Jego zniknięcie w dzisiejszych czasach jest oznaką zbiorowego szaleństwa. Jedynie
powszechne ogłupienie, jak nazizm czy stalinizm, a dzisiaj również komunizm,
niszczą odpowiedzialność za własne czyny. Brak wolności, który może się
wydawać moralną okolicznością łagodzącą, staje się jeszcze większym złem:
brakiem wolności uniemożliwiającym człowiekowi pełnienie aktów ludzkich.
Każdy powtarza błędy swoich ojców, słusznie obwiniając ich, i dodając od siebie,
bez własnej winy(!), coś nieco do ich drogi potępienia. Gdy ktoś dochodzi, bez
poczucia winy, do obciążenia odpowiedzialnością samego siebie, wówczas może w
tym właśnie momencie przerwać łańcuch zła. Niepokojącym jest widzieć kogoś,
kto popełnia zło i nie czuje wstydu, lub jeszcze się nim chlubi. Jest to najgorsza
choroba, jaka może się mu przydarzyć. Wstyd z powodu swej głupoty jest już
mocną ekspiacją i oczyszczeniem, jakie dobro działa w sercu człowieka mądrego.
Rozróżnij więc między winą i wyrzutem.
Poczucie winy jakie posiadasz, ponieważ nie jesteś tym, jakim chciałbyś lub
powinieneś być, blokuje i niesie ze sobą śmierć. Wycisz się, jeśli możesz, lub
poproś o pomoc, jeśli to konieczne. Jeśli nie potrafisz zgrzeszyć, idź do psychologa
i lecz się. Jeśli zgrzeszyłeś, idź do kapłana i pojednaj się.
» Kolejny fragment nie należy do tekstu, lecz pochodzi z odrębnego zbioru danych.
(** * AISoc "Talk to the Future" chat: the route handlers and the page logic

    A shallow embedding of
      - [src/app/api/chat/route.ts]         (one-shot handler, module [ChatRoute]),
      - [src/app/api/chat/stream/route.ts]  (streaming handler, module [StreamRoute]),
      - [src/app/page.tsx]                  (the page's send logic, module [Page]),
      - the local-model handler that follows the page in the sources
        (module [LocalRoute]),
    over a small model of the JavaScript operations they use (module [JS]).

    Representation choices, fixed once here:
      - a JavaScript string is the [string] of the bytes of its UTF-8 encoding,
        so [TextEncoder.encode] is the identity and every literal of the
        sources is written byte for byte;
      - a JavaScript number is a binary64 [float];
      - a value produced by [JSON.parse] is a [JS.value]; [VUndefined] is what
        reading a property that is not there gives;
      - what the engine decides (the digits [String] prints for a number, the
        message text of the [TypeError]s it raises, the nesting of arrays at
        which [String] runs out of stack and the [RangeError] it then raises,
        [JSON.parse] itself on the page side) is the [JS.Engine] the
        definitions are parameterised by. *)

From Stdlib Require Import List String Ascii Bool Arith Lia.
From Stdlib Require Import Floats.PrimFloat.
Import ListNotations.

Local Open Scope list_scope.
Local Open Scope string_scope.

(* ================================================================== *)
(** * The JavaScript fragment the sources rely on                      *)
(* ================================================================== *)

Module JS.

#[local] Set Warnings "-register-all".

(** Values as [JSON.parse] builds them.  An object is the list of its own
    properties; [JSON.parse] leaves one entry per key. *)
Inductive value : Type :=
| VUndefined
| VNull
| VBool (b : bool)
| VNum (n : float)
| VStr (s : string)
| VArr (xs : list value)
| VObj (props : list (string * value)).

(** What a [catch (e)] clause receives: only [e?.message] is ever read. *)
Inductive exn : Type := Exn (message : option string).

Definition message (e : exn) : option string :=
  match e with Exn m => m end.

(** The [TypeError]s the modelled operations can raise. *)
Inductive type_error : Type :=
| NotAFunction        (* calling [x.map] where [x.map] is undefined *)
| NotPrimitive        (* [String(o)] on an object without callable [toString] *)
| NullProperty        (* reading a property of [null] *)
| ControllerClosed.   (* [enqueue] or [close] on a closed stream controller *)

(** A computation either returns or throws. *)
Inductive outcome (A : Type) : Type :=
| Ok (a : A)
| Throw (e : exn).
Arguments Ok {A} a.
Arguments Throw {A} e.

Definition obind {A B} (m : outcome A) (k : A -> outcome B) : outcome B :=
  match m with
  | Ok a => k a
  | Throw e => Throw e
  end.

Definition omap {A B} (f : A -> B) (m : outcome A) : outcome B :=
  obind m (fun a => Ok (f a)).

(** State threaded through code that can throw: the state reached before a
    throw is kept, as a [catch] block sees the effects already made. *)
Definition St (S A : Type) : Type := S -> outcome A * S.

Definition ret {S A} (a : A) : St S A := fun s => (Ok a, s).

Definition bind {S A B} (m : St S A) (k : A -> St S B) : St S B :=
  fun s => match m s with
           | (Ok a, s') => k a s'
           | (Throw e, s') => (Throw e, s')
           end.

Definition lift {S A} (m : outcome A) : St S A := fun s => (m, s).

Definition modify {S} (f : S -> S) : St S unit := fun s => (Ok tt, f s).

(** [try { m } catch (e) { h e }] *)
Definition try_catch {S A} (m : St S A) (h : exn -> St S A) : St S A :=
  fun s => match m s with
           | (Ok a, s') => (Ok a, s')
           | (Throw e, s') => h e s'
           end.

(** [try { m } finally { f }], for an [f] that does not throw. *)
Definition try_finally {S A} (m : St S A) (f : S -> S) : St S A :=
  fun s => let '(r, s') := m s in (r, f s').

(** The engine-defined parts: the digits of a number, the [TypeError]s,
    [JSON.parse], and the stack: [String] on an array converts its elements
    by recursion, and an array nested [String_depth] levels deep inside
    arrays exhausts the stack, which raises [RangeError]. *)
Class Engine : Type := {
  Number_toString : float -> string;
  TypeError : type_error -> exn;
  JSON_parse : string -> outcome value;
  String_depth : nat;
  RangeError : exn
}.

(** ** Bytes *)

Definition LF : ascii := "010"%char.
Definition DQUOTE : ascii := "034"%char.
Definition nl : string := String LF "".
Definition dq : string := String DQUOTE "".

(** ** Property access, [??], truthiness *)

Fixpoint own (props : list (string * value)) (k : string) : option value :=
  match props with
  | [] => None
  | (k', v) :: rest => if String.eqb k' k then Some v else own rest k
  end.

(** [v.k] for a [v] that is neither [null] nor [undefined], and a key [k]
    that no built-in prototype defines ([history], [prompt], [role],
    [content], [token]): the own property or [undefined]. *)
Definition get (v : value) (k : string) : value :=
  match v with
  | VObj props => match own props k with Some x => x | None => VUndefined end
  | _ => VUndefined
  end.

(** [v?.k] *)
Definition opt_get (v : value) (k : string) : value :=
  match v with
  | VUndefined | VNull => VUndefined
  | _ => get v k
  end.

(** [v ?? d] *)
Definition nullish_or (v d : value) : value :=
  match v with
  | VUndefined | VNull => d
  | _ => v
  end.

Definition truthy (v : value) : bool :=
  match v with
  | VUndefined | VNull => false
  | VBool b => b
  | VNum n => negb (PrimFloat.eqb n 0%float || negb (PrimFloat.eqb n n))
  | VStr s => negb (String.eqb s "")
  | VArr _ | VObj _ => true
  end.

(** [v === "lit"] *)
Definition is_str (v : value) (lit : string) : bool :=
  match v with
  | VStr s => String.eqb s lit
  | _ => false
  end.

Section Coercion.
Context {E : Engine}.

(** [String(v)], called [depth] arrays down.  An array prints its elements
    joined by commas, [null] and [undefined] elements as nothing, unless the
    stack is exhausted.  A plain object prints through
    [Object.prototype.toString] unless it carries an own [toString]: a value
    from JSON is never callable, [valueOf] then returns the object itself,
    and the conversion throws. *)
Fixpoint String_from (depth : nat) (v : value) : outcome string :=
  match v with
  | VUndefined => Ok "undefined"
  | VNull => Ok "null"
  | VBool true => Ok "true"
  | VBool false => Ok "false"
  | VNum n => Ok (Number_toString n)
  | VStr s => Ok s
  | VArr xs =>
      if (String_depth <=? depth)%nat then Throw RangeError
      else
        let elem (x : value) : outcome string :=
          match x with
          | VUndefined | VNull => Ok ""
          | _ => String_from (S depth) x
          end in
        (fix join (l : list value) : outcome string :=
           match l with
           | [] => Ok ""
           | [x] => elem x
           | x :: rest =>
               obind (elem x) (fun a =>
               obind (join rest) (fun b => Ok (a ++ "," ++ b)))
           end) xs
  | VObj props =>
      match own props "toString" with
      | Some _ => Throw (TypeError NotPrimitive)
      | None => Ok "[object Object]"
      end
  end.

Definition String_ (v : value) : outcome string := String_from 0 v.

End Coercion.

(** ** [String.prototype.trim]

    White space and line terminators of ECMAScript, as UTF-8 byte sequences:
    TAB, LF, VT, FF, CR, SP; U+00A0; U+1680; U+2000..U+200A, U+2028, U+2029,
    U+202F; U+205F; U+3000; U+FEFF. *)

Definition ws1 (c : ascii) : bool :=
  let n := nat_of_ascii c in
  (((9 <=? n) && (n <=? 13)) || (n =? 32))%nat.

Definition ws2 (c1 c2 : ascii) : bool :=
  ((nat_of_ascii c1 =? 194) && (nat_of_ascii c2 =? 160))%nat.

Definition ws3 (c1 c2 c3 : ascii) : bool :=
  let a := nat_of_ascii c1 in
  let b := nat_of_ascii c2 in
  let c := nat_of_ascii c3 in
  (((a =? 225) && (b =? 154) && (c =? 128))
   || ((a =? 226) && (b =? 128)
       && (((128 <=? c) && (c <=? 138)) || (c =? 168) || (c =? 169) || (c =? 175)))
   || ((a =? 226) && (b =? 129) && (c =? 159))
   || ((a =? 227) && (b =? 128) && (c =? 128))
   || ((a =? 239) && (b =? 187) && (c =? 191)))%nat.

(** Strips white space from the front of [s]; with [back], [s] is a reversed
    string and the multi-byte sequences are matched last byte first. *)
Fixpoint strip (back : bool) (s : string) : string :=
  match s with
  | String c1 t1 =>
      if ws1 c1 then strip back t1
      else
        match t1 with
        | String c2 t2 =>
            if (if back then ws2 c2 c1 else ws2 c1 c2) then strip back t2
            else
              match t2 with
              | String c3 t3 =>
                  if (if back then ws3 c3 c2 c1 else ws3 c1 c2 c3)
                  then strip back t3
                  else s
              | EmptyString => s
              end
        | EmptyString => s
        end
  | EmptyString => s
  end.

Fixpoint rev_onto (s acc : string) : string :=
  match s with
  | EmptyString => acc
  | String c t => rev_onto t (String c acc)
  end.

Definition rev (s : string) : string := rev_onto s "".

Definition trimStart (s : string) : string := strip false s.
Definition trimEnd (s : string) : string := rev (strip true (rev s)).
Definition trim (s : string) : string := trimEnd (trimStart s).

(** [s.trim().length > 0] *)
Definition nonblank (s : string) : bool :=
  negb (String.length (trim s) =? 0)%nat.

(** ** [split("\n")], [startsWith], [slice(n)] *)

Fixpoint split_lines (s : string) : list string :=
  match s with
  | EmptyString => [""]
  | String c t =>
      if Ascii.eqb c LF then "" :: split_lines t
      else
        match split_lines t with
        | l :: ls => String c l :: ls
        | [] => [String c ""]
        end
  end.

Definition startsWith (s p : string) : bool := String.prefix p s.

Fixpoint slice (n : nat) (s : string) : string :=
  match n, s with
  | O, _ => s
  | S n', String _ t => slice n' t
  | S _, EmptyString => EmptyString
  end.

(** ** [JSON.stringify] of a string: [QuoteJSONString] on UTF-8 bytes *)

Definition hex_digit (n : nat) : ascii :=
  if (n <? 10)%nat then ascii_of_nat (48 + n) else ascii_of_nat (87 + n).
Wyrzut natomiast, jakiego doświadczasz po popełnieniu grzechu, odróżnia cię od
zwierzęcia. Nie wyciszaj go, ale słuchaj. Jest zbawiennym bodźcem. Jest to smutek,
który pociąga do Boga i prowadzi do życia, w odróżnieniu od depresji, którą
nieprzyjaciel stara się zasiać w tobie, aby cię zamknąć w twym kokonie śmierci
(por. 2 Kor 7,8-10).
Do tej, jak i do wszystkich następnych zasad, zastosuj przesłankę: Zauważ i
rozpoznaj głos nieprzyjaciela, zauważ i rozpoznaj także głos Boga, aby odrzucić
głos nieprzyjaciela, a przyjąć głos Boga.
Teksty biblijne:
Rdz 3: ukazuje mechanizm zła jako pozornego dobra oraz następujące wyrzuty
sumienia.
~3~
2 Sm 11,1n: Dawid, uwiedziony pięknem Batszeby, dopuścił się cudzołóstwa,
tchórzostwa i zabójstwa.
2 Sm 12,1nn: Natan odkrywa Dawidowi zło jako takie.
2 Kor 7,8-10: Paweł przeciwstawia smutek pochodzący od Boga smutkowi, który
pochodzi od nieprzyjaciela.
Uwagi praktyczne:
Czy pogrążam się w złu? Co o tym świadczy?
- Wszyscy widzą maje złe zachowanie tylko nie ja. Mam zamknięte oczy na swoje
życie.
- Ci, którzy próbują mi zwracać uwagę są traktowanie ja wrogowie, którzy uwzięli
się na mnie. Ja mam swoją własną, zamkniętą grupę ludzi, którzy mi dobrze życzą,
nie robą żadnych wymówek i tylko ich zadanie jest dla mnie ważne.
- Czynienie zła przychodzi mi z wielką łatwością. Nie mam żadnych wewnętrznych
blokad, aby się od niego odizolować.
- Na każde zło mam jakieś konkretne i szybkie wytłumaczenie. Nie biorę żadnej
odpowiedzialności za moje życie, słowa i zachowanie. Jeśli już nie potrafię czegoś
sobie usprawiedliwić, to najczęściej tłumaczę sobie, że to inni doprowadzili do
mojego upadku czy jakieś tragedii.
- Unikam życia sakramentalnego. Eucharystia i Spowiedź są suchymi praktykami,
których już nie rozumiem. Jeśli coś jeszcze mnie motywuje do okazyjnego
przystępowania do sakramentów, to jedynie pewna tradycja bądź bezrozumne
przestrzeganie przepisów kościelnych. Przestrzeganie przepisów ma mi dać spokój
sumienia, że jeszcze „wierzę w Pana Boga”.